Analysis of glutamatergic synapses by 2P uncaging of MNI-GLU and analysis of spine morphology in PSD-95^−/− mice. (A) Images of individual spines from WT and KO mice are shown with their respective 2P-EPSCs elicited at −70 and +40 mV. (B1) Distributions of 2P-AMPA/NMDA ratio onto individual spines are plotted for both WT and KO mice. (B2) Cumulative distribution plots of the ratios shown in B1. (C) The 2P-AMPAR/NMDAR ratio obtained from uncaging onto individual spines is plotted against the volume of those spines. (D) The average AMPAR/NMDAR ratio (WT, 1.13 ± 0.14, n = 20; KO, 0.63 ± 0.14, n = 26; P < 0.05) obtained for individual spines by 2P-uncaging is plotted on the y axis against the average volume of the spines (WT, 0.16 ± 0.02 μm³, n = 20; KO, 0.17 ± 0.02 μm³, n = 25; P = 0.7) onto which the AMPAR/NMDAR were determined. (E) The volumes of spines were determined from a much broader population than in D; WT, 0.17 ± 0.01 μm³, n = 271 spines, 7 cells, 4 mice; KO, 0.17 ± 0.01 μm³, n = 509 spines, 12 neurons, 5 mice).

Fig. 4.

Analysis of NMDAR function in PSD-95^−/− mice. (A) Current traces showing NMDAR-mediated synaptic currents recorded in 10 μM glycine, 20 μM NBQX, and 0.1 mM Mg²⁺at −60 mV. (B) The decay kinetics of NMDAR-mediated synaptic currents were longer in KO mice (weighted time constants: WT, 75 ± 2 ms, n = 8; KO, 113 ± 7 ms, n = 8; P < 0.01). (C) The inhibition of NMDAR-mediated synaptic currents induced by ifenprodil (3 μM) was larger in KO mice (WT, n = 8; KO, n = 9; P < 0.05, unpaired Student's t test tested between 30 and 35 min).
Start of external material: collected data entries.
(** One connection has become writable, the other has the lower priority. *)
Definition conn (c : cid) (s : t) : Connection := default (IceConnection.new 0 (candidate "" 0 0)) (connection c s).
Definition found (c : cid) (s : t) : bool := match connection c s with Some _ => true | None => false end.
Lemma found_conn c s : found c s = true -> connection c s = Some (conn c s).
Proof. unfold found, conn. by destruct (connection c s). Qed.
Lemma write_evolves w x : conn_evolves x (put_write_state w x).
Proof. by split; [|split]. Qed.
Definition s6 : t := put_conn c1 (put_write_state STATE_WRITABLE (conn c1 s5)) s5.
Lemma sample_live : found c1 s5 && found c2 s5 && found c1 s6 && found c2 s6 = true.
Proof. vm_compute. reflexivity. Qed.
Lemma s6_ok : ok s6 /\ connections_ s6 = [c1; c2].
Proof.
  pose proof sample_live as Hf. do 3 (apply andb_true_iff in Hf as [Hf ?]).
  pose proof (put_conn_ok c1 s5 (conn c1 s5) (put_write_state STATE_WRITABLE (conn c1 s5)) sample_channel_ok (found_conn c1 s5 Hf) (write_evolves STATE_WRITABLE (conn c1 s5))) as [K1 K2].
  split; [exact K1|]. rewrite <- sample_connections. exact K2.
Qed.
Definition small_at (s : t) (c : cid) : bool := match view_of c s with Some v => (0 <=? v_generation v) && (v_generation v <? 2 ^ 31) | None => true end.
Lemma small_all s : forallb (small_at s) (connections_ s) = true -> small_generations s.
Proof. rewrite forallb_forall. intros H c v Hc%list_elem_of_In Hv. specialize (H c Hc). unfold small_at in H. rewrite Hv in H. unfold small. lia. Qed.
Lemma s6_small : small_generations s6.
Proof. apply small_all. vm_compute. reflexivity. Qed.
Lemma s6_protocol : protocol_type_ s6 <> SessionDescription.ICEPROTO_HYBRID.
Proof. assert (H : protocol_type_ s6 = SessionDescription.ICEPROTO_RFC5245) by (vm_compute; reflexivity). by rewrite H. Qed.

Lemma sort_chooses_best_witness : exists s', SortConnections 40 s6 = Ok tt s' /\ connections_ s' ≡ₚ [c1; c2] /\ ok s' /\
  writable_ s' = existsb (conn_is writable s') (connections_ s').
Proof.
  destruct (@sort_chooses_best x86 Helpers.TestRandomGenerator 40 s6 (proj1 s6_ok) s6_protocol s6_small) as (s' & E & H1 & H2 & _ & _ & H3).
  exists s'. split; [exact E|]. split; [rewrite H2; by rewrite (proj2 s6_ok)|]. split; [exact H1|]. apply H3. right. vm_compute. reflexivity.
Defined.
Stimulation frequency was 0.06 Hz. (D) Current traces showing mixed AMPA and NMDA currents elicited by 2P-uncaging of MNI-GLU recorded in normal Ringer solution while holding the cell at +40 mV in WT and KO mice. (E) The decay kinetics of the NMDAR portion of the mixed 2P-current was approximated by fitting a single exponential decay and was longer in KO mice (WT, 173 ± 13 ms, n = 20; KO, 250 ± 16 ms; n = 25; P < 0.01). (F) The decay kinetics of the NMDAR portion of the current induced by 2P-uncaging of MNI-GLU (as determined in E) is plotted against the 2P-AMPA/NMDA ratio obtained from the same spines (elicited following the same procedure as in Fig. 3).